Your assignment: Reproduce the lines below exactly, starting at the one containing "- intros dt s. apply switch_due_conditions." and stopping at the final line.

Extracted entries:

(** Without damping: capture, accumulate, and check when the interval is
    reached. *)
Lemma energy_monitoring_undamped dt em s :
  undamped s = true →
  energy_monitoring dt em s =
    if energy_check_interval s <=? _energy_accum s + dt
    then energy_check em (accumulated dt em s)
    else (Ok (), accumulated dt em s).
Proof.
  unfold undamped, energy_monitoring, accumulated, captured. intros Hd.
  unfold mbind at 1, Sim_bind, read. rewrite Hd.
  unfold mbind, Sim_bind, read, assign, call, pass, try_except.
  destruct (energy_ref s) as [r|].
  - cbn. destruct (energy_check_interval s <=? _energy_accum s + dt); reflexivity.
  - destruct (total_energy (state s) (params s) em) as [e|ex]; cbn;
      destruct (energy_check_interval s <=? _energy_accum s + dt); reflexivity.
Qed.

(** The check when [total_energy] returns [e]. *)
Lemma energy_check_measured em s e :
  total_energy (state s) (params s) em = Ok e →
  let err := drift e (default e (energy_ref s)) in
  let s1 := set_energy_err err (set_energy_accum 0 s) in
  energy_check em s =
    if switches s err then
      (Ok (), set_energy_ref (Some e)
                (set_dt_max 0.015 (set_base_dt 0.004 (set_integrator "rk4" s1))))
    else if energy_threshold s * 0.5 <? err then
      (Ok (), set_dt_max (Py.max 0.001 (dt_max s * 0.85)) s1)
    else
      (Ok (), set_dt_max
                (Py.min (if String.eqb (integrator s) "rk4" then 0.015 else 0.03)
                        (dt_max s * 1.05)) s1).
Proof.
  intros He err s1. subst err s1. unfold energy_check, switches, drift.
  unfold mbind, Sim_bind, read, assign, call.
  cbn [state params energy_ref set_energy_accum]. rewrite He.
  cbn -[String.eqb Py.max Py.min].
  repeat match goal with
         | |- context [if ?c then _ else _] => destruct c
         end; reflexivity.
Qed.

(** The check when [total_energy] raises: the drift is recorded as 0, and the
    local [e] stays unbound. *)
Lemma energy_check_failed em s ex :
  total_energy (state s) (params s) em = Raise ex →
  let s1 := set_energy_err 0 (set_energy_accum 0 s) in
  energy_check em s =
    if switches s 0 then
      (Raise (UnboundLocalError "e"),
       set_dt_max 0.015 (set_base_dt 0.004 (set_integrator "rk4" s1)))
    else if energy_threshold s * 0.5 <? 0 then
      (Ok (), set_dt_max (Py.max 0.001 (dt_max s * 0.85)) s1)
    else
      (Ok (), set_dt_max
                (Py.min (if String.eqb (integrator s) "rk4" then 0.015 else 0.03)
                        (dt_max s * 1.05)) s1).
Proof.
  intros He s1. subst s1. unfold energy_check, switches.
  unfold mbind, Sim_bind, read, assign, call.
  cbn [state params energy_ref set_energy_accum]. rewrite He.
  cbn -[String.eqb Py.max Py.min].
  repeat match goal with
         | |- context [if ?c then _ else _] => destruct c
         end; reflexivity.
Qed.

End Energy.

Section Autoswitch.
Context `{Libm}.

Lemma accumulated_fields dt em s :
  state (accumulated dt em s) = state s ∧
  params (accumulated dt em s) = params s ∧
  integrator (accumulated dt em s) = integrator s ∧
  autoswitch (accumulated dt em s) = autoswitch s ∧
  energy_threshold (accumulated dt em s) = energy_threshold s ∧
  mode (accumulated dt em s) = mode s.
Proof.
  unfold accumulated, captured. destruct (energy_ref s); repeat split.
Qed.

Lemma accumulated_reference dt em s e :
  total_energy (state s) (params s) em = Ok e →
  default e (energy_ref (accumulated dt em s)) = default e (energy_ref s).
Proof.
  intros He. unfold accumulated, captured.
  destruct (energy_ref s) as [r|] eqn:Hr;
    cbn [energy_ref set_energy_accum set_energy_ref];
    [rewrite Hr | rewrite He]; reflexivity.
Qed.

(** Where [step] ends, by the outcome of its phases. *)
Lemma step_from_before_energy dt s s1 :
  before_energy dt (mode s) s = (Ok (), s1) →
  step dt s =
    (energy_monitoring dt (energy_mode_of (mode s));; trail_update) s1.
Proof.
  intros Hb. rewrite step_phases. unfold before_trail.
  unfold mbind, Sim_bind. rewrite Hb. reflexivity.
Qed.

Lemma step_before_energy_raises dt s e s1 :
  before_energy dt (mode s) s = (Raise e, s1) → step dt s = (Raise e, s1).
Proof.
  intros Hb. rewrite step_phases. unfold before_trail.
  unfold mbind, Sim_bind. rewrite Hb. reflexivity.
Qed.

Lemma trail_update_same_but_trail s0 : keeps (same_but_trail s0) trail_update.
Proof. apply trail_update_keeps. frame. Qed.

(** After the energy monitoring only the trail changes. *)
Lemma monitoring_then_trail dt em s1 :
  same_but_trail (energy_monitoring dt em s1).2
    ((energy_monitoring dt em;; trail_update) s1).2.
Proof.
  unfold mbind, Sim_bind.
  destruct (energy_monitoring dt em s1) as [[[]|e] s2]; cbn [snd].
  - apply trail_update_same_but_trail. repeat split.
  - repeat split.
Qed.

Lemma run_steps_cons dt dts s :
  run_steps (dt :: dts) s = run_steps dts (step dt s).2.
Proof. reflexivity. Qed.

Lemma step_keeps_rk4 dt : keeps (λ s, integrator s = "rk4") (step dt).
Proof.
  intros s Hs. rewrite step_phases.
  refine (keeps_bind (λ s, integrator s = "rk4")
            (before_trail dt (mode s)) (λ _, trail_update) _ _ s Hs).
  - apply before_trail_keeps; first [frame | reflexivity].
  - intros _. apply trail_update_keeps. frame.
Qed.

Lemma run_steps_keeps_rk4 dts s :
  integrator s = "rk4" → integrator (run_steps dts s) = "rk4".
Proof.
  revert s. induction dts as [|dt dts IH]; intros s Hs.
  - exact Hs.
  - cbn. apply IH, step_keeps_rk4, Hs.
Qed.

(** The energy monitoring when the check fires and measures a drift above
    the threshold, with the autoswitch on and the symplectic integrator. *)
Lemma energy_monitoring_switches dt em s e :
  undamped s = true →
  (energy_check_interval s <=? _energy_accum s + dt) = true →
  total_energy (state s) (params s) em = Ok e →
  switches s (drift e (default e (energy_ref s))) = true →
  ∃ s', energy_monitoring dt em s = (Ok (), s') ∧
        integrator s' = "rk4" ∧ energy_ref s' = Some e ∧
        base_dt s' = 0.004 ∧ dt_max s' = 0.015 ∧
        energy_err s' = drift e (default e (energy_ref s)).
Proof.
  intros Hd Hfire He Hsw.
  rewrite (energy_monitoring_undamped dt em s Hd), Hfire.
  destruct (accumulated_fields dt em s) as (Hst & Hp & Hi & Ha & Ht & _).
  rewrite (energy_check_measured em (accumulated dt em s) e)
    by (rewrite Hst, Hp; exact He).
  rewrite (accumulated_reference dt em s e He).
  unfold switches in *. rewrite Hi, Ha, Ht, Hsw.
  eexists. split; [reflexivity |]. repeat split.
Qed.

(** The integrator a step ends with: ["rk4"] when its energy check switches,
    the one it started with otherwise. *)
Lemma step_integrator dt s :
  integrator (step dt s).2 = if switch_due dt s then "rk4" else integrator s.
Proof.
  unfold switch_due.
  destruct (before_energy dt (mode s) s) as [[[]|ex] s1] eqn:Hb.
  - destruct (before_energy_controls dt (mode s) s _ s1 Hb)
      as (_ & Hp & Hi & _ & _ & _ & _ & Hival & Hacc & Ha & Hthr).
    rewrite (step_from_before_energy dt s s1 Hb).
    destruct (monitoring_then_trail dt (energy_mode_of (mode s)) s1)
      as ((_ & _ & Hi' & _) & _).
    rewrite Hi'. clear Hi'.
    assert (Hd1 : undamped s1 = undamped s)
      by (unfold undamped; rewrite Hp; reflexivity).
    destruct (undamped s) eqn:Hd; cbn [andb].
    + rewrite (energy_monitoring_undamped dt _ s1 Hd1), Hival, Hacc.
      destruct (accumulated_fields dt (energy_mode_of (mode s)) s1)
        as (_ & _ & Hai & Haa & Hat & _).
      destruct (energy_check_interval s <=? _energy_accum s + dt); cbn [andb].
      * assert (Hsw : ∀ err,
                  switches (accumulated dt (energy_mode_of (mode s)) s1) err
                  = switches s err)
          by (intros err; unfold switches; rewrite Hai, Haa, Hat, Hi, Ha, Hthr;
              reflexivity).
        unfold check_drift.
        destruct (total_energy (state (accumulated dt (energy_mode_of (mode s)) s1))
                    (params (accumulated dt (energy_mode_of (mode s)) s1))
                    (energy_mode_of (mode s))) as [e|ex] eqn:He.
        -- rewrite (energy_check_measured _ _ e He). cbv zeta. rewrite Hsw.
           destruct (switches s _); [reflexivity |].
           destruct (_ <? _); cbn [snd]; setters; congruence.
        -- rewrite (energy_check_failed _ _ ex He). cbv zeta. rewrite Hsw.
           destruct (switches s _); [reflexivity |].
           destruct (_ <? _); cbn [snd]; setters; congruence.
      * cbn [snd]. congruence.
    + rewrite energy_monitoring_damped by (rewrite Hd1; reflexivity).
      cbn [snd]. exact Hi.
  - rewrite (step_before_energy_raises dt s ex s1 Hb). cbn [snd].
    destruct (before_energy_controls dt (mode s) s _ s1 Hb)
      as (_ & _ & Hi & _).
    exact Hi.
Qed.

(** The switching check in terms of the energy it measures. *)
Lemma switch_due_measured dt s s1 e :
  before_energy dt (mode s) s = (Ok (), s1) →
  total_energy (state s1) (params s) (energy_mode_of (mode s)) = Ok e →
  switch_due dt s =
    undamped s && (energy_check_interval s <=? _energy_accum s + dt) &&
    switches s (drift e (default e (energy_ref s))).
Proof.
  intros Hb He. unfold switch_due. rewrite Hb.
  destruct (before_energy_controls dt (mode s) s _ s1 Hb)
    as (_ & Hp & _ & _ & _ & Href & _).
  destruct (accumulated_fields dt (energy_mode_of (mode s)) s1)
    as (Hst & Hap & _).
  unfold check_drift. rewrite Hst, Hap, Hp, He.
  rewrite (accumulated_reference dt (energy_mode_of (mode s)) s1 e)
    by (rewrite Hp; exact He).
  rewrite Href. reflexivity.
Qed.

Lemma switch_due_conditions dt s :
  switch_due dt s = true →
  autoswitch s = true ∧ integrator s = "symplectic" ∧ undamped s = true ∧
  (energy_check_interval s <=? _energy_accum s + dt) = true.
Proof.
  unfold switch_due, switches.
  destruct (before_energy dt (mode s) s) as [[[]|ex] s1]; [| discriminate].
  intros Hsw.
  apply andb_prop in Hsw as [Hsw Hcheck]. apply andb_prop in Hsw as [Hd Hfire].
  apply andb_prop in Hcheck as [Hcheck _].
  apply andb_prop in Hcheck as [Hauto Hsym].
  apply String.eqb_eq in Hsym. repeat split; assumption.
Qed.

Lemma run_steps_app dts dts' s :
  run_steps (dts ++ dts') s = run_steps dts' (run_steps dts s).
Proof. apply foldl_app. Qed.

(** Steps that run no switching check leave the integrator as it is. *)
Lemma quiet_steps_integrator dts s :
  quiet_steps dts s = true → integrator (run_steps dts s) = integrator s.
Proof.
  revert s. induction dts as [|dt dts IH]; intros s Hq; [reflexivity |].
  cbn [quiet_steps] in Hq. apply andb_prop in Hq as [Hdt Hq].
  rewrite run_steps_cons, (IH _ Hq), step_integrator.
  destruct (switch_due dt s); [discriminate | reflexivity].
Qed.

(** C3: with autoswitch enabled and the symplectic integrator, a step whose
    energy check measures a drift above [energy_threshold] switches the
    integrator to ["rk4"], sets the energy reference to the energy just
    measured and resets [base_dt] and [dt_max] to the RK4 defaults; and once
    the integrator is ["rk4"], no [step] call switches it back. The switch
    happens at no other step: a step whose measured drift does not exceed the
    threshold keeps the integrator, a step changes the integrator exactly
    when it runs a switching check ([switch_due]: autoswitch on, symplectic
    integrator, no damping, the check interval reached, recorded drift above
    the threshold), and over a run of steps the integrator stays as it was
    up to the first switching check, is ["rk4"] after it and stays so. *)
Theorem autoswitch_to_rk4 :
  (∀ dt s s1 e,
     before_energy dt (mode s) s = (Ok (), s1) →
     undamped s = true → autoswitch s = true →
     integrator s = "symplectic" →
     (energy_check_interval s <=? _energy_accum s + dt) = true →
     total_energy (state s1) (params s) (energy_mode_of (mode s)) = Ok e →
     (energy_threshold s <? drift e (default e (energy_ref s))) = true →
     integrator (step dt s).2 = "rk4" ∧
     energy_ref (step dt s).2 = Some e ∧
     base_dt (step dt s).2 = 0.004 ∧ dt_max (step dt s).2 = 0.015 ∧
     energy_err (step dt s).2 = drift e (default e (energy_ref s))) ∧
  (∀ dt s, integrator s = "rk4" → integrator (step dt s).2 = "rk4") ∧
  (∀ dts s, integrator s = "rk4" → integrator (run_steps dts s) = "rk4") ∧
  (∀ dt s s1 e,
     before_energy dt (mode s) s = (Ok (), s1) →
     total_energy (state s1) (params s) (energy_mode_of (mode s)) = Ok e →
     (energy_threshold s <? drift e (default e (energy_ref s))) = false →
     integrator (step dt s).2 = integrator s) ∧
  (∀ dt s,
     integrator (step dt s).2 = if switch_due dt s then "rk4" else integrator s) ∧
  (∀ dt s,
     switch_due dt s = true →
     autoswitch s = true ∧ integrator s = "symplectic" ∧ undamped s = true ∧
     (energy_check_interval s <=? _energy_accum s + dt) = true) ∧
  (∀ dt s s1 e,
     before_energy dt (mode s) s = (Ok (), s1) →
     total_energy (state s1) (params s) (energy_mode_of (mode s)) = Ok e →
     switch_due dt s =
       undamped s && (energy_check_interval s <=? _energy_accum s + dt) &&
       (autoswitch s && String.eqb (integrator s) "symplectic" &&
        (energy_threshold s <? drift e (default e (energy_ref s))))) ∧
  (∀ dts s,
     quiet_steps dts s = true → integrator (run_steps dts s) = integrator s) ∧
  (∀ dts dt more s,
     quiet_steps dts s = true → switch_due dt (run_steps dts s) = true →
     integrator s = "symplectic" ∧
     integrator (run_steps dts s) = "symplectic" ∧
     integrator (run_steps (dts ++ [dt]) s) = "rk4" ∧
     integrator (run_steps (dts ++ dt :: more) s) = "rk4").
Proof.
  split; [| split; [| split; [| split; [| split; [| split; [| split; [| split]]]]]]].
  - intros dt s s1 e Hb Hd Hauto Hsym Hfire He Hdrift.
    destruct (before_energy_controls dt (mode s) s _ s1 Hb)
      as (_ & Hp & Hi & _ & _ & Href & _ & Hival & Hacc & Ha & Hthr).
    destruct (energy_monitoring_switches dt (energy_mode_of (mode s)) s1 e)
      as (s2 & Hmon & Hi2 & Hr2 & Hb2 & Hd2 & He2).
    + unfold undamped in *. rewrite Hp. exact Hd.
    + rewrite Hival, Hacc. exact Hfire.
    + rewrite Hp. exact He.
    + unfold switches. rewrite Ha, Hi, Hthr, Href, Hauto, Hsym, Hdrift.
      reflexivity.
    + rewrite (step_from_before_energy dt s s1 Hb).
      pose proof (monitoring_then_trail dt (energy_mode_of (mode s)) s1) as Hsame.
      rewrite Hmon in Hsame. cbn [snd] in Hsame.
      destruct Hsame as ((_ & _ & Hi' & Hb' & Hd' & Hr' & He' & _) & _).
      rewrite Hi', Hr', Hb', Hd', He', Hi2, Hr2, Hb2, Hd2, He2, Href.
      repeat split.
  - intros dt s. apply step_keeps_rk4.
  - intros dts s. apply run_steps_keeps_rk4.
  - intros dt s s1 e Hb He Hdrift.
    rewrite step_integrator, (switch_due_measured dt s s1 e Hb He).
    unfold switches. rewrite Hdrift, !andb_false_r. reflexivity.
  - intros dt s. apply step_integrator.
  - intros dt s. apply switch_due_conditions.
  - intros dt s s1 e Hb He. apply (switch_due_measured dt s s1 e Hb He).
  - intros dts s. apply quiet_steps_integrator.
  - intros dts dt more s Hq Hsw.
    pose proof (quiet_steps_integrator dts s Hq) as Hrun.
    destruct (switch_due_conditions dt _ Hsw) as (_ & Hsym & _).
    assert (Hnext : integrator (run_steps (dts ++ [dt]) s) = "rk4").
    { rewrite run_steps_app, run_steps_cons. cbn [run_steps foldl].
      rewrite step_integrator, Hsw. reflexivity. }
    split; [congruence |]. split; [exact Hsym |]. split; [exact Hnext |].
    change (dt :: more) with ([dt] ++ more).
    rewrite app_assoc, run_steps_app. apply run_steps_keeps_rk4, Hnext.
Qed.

The completed task:
  - intros dt s. apply switch_due_conditions.
  - intros dt s s1 e Hb He. apply (switch_due_measured dt s s1 e Hb He).
  - intros dts s. apply quiet_steps_integrator.
  - intros dts dt more s Hq Hsw.
    pose proof (quiet_steps_integrator dts s Hq) as Hrun.
    destruct (switch_due_conditions dt _ Hsw) as (_ & Hsym & _).
    assert (Hnext : integrator (run_steps (dts ++ [dt]) s) = "rk4").
    { rewrite run_steps_app, run_steps_cons. cbn [run_steps foldl].
      rewrite step_integrator, Hsw. reflexivity. }
    split; [congruence |]. split; [exact Hsym |]. split; [exact Hnext |].
    change (dt :: more) with ([dt] ++ more).
    rewrite app_assoc, run_steps_app. apply run_steps_keeps_rk4, Hnext.
Qed.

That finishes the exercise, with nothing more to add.